Hierdurch soll die Möglichkeit eröffnet werden, auch ohne Zusammenhang mit einer
Reparatur Modernisierungsmaßnahmen beschließen zu können (vgl. Fabis, RNotZ
2007, 375; Meffert ZMR 2007, 758).
Über eine solche Maßnahme, die sich zudem wohl kaum allein auf den die Wohnung
der Beteiligten zu 1 unmittelbar betreffenden Teil der Fassade beziehen könnte, hat
indes eine Willensbildung der Wohnungseigentümergemeinschaft bislang nicht
stattgefunden.
62
Weiter gehende bauliche Veränderungen bedürfen der Zustimmung aller
Wohnungseigentümer, deren Rechte über das in § 14 Nr. 1 WEG bestimmte Maß
beeinträchtigt werden (§ 22 Abs. 1 WEG).

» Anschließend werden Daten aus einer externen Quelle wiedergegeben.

(* ===== verification/SerialSpecFacts.v ===== *)
(** The invariant of the channel machine of SerialSpec, and that every call keeps it. *)

From stdpp Require Import gmap.
From S2P Require Import Prelude.
From S2P Require Import GoInt.
From S2P Require Import SerialModel.
From S2P Require Import SerialSpec.

(** A waiting operation has to wait: its channel is open, and full for a sender and empty
    for a receiver. *)
Definition waits_for (a : chan) (r : registration) : Prop :=
  a_closed a = false ∧
  (r_send r = true → lenZ (r_value r) = a_size a ∧ lenZ (a_queue a) = a_cap a) ∧
  (r_send r = false → a_queue a = []).

(** The names in a registration are in use, and its party is not complete. *)
Definition named (s : spec) (r : registration) : Prop :=
  (r_wait r < s_waits s)%nat ∧
  (∀ g i b, r_case r = Some (g, i, b) → (g < s_groups s)%nat ∧ (b < s_binds s)%nat).

Record reg_ok (s : spec) (r : registration) : Prop := {
  reg_named : named s r;
  reg_open : s_out s !! party r = None;
  reg_chan : ∃ a, s_chans s !! r_chan r = Some a ∧ waits_for a r
}.

Record chan_ok (a : chan) : Prop := {
  ok_size : 0 ≤ a_size a;
  ok_cap : 0 ≤ a_cap a;
  ok_length : lenZ (a_queue a) ≤ a_cap a;
  ok_values : Forall (λ v, lenZ v = a_size a) (a_queue a)
}.

(** A sender and a receiver wait on the same channel only if they are cases of the same
    select statement. *)
Definition no_match (regs : list registration) : Prop :=
  ∀ r r', r ∈ regs → r' ∈ regs → r_chan r = r_chan r' → r_send r = true → r_send r' = false →
    party r = party r'.

(** The cases of a select statement wake the same job. *)
Definition same_task (regs : list registration) : Prop :=
  ∀ r r', r ∈ regs → r' ∈ regs → party r = party r' → r_task r = r_task r'.

Definition used (s : spec) (p : nat + nat) : Prop :=
  match p with
  | inl wait => (wait < s_waits s)%nat
  | inr group => (group < s_groups s)%nat
  end.

Record spec_ok (s : spec) : Prop := {
  ok_regs : ∀ r, r ∈ s_regs s → reg_ok s r;
  ok_nodup : NoDup (r_wait <$> s_regs s);
  ok_match : no_match (s_regs s);
  ok_task : same_task (s_regs s);
  ok_chans : ∀ ch a, s_chans s !! ch = Some a → chan_ok a;
  ok_used : ∀ p o, s_out s !! p = Some o → used s p;
  ok_ready : NoDup (s_ready s);
  ok_next : 0 ≤ s_next s
}.

Lemma spec0_ok : spec_ok spec0.
Proof.
  split; simpl; try apply NoDup_nil_2; 
    [by intros r ?%elem_of_nil|by intros r r' ?%elem_of_nil|by intros r r' ?%elem_of_nil| | |lia].
  - intros ch a H. by rewrite lookup_nil in H.
  - intros p o H. by rewrite lookup_empty in H.
Qed.

Lemma lookupZ_nil {A} i : @nil A !!z i = None.
Proof. unfold lookupZ. by case_match. Qed.

(** * Lists of registrations *)

Lemma waitingOn_in ch send regs r :
  r ∈ waitingOn ch send regs ↔ (r_chan r = ch ∧ r_send r = send) ∧ r ∈ regs.
Proof. unfold waitingOn. by rewrite list_elem_of_filter. Qed.

Lemma waitingOn_head ch send regs r rest :
  waitingOn ch send regs = r :: rest → r ∈ regs ∧ r_chan r = ch ∧ r_send r = send.
Proof. intros H. assert (r ∈ waitingOn ch send regs) as Hr by (rewrite H; left).
  apply waitingOn_in in Hr. tauto. Qed.

Lemma waitingOn_nil ch send regs r :
  waitingOn ch send regs = [] → r ∈ regs → r_chan r = ch → r_send r ≠ send.
Proof.
  intros H Hr Hc Hs. assert (r ∈ waitingOn ch send regs) as Hi by (by apply waitingOn_in).
  rewrite H in Hi. by apply elem_of_nil in Hi.
Qed.

Lemma waitingOn_app ch send l1 l2 :
  waitingOn ch send (l1 ++ l2) = waitingOn ch send l1 ++ waitingOn ch send l2.
Proof. apply filter_app. Qed.

Lemma reg_eq s r r' :
  spec_ok s → r ∈ s_regs s → r' ∈ s_regs s → r_wait r = r_wait r' → r = r'.
Proof.
  intros Hok (i & Hi)%list_elem_of_lookup (k & Hk)%list_elem_of_lookup He.
  assert (i = k) as ->; [|congruence].
  eapply (NoDup_lookup (r_wait <$> s_regs s)); [apply Hok| |];
    rewrite list_lookup_fmap; [by rewrite Hi|rewrite Hk; simpl; congruence].
Qed.

Lemma party_inj_wait r r' : party r ≠ party r' → r_wait r = r_wait r' → r_case r = None → r_case r' ≠ None.
Proof. unfold party. intros Hp Hw H H'. rewrite H, H' in Hp. congruence. Qed.

Lemma nodup_filter (P : registration → Prop) `{!∀ r, Decision (P r)} regs :
  NoDup (r_wait <$> regs) → NoDup (r_wait <$> filter P regs).
Proof.
  intros Hnd. eapply sublist_NoDup; [exact Hnd|]. apply fmap_sublist, sublist_filter.
Qed.

Lemma awaken_nodup t ready : NoDup ready → NoDup (awaken t ready).
Proof.
  destruct t as [j|]; simpl; [|done]. case_decide; [done|]. intros. apply NoDup_app.
  split_and!; [done| |apply NoDup_singleton]. set_solver.
Qed.

Lemma awaken_in t j ready : j ∈ awaken t ready ↔ t = Some j ∨ j ∈ ready.
Proof.
  destruct t as [k|]; simpl; [|naive_solver]. case_decide; [naive_solver|].
  rewrite elem_of_app, list_elem_of_singleton. naive_solver.
Qed.

(** * Steps *)

(** Registrations may go and outcomes of others may come. *)
Lemma reg_ok_out s r p o :
  reg_ok s r → party r ≠ p →
  reg_ok (Spec (s_chans s) (s_regs s) (<[p := o]> (s_out s)) (s_ready s) (s_next s) (s_mem s)
    (s_waits s) (s_groups s) (s_binds s)) r.
Proof.
  intros [Hn Ho Hc] Hp. split; [done| |done]. simpl. by rewrite lookup_insert_ne.
Qed.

Diese Schwelle ist hier indes bei der mit der
erbetenen Maßnahme der Wärmedämmung einher gehenden Veränderung der
Fassade – auch mit Blick auf die Verringerung der Breite der Zufahrt zu den Kfz.-
Stellplätzen um 12 cm - überschritten.
63
III.
64
Die Kostenentscheidung beruht auf §§ 62 Abs. 1; 47 a. F. WEG.
65
Die Wertfestsetzung folgt aus §§ 62 Abs. 1; 48 Abs. 3 a. F. WEG, sie beruht auf den
geschätzten Kosten für die erstrebte Maßnahme.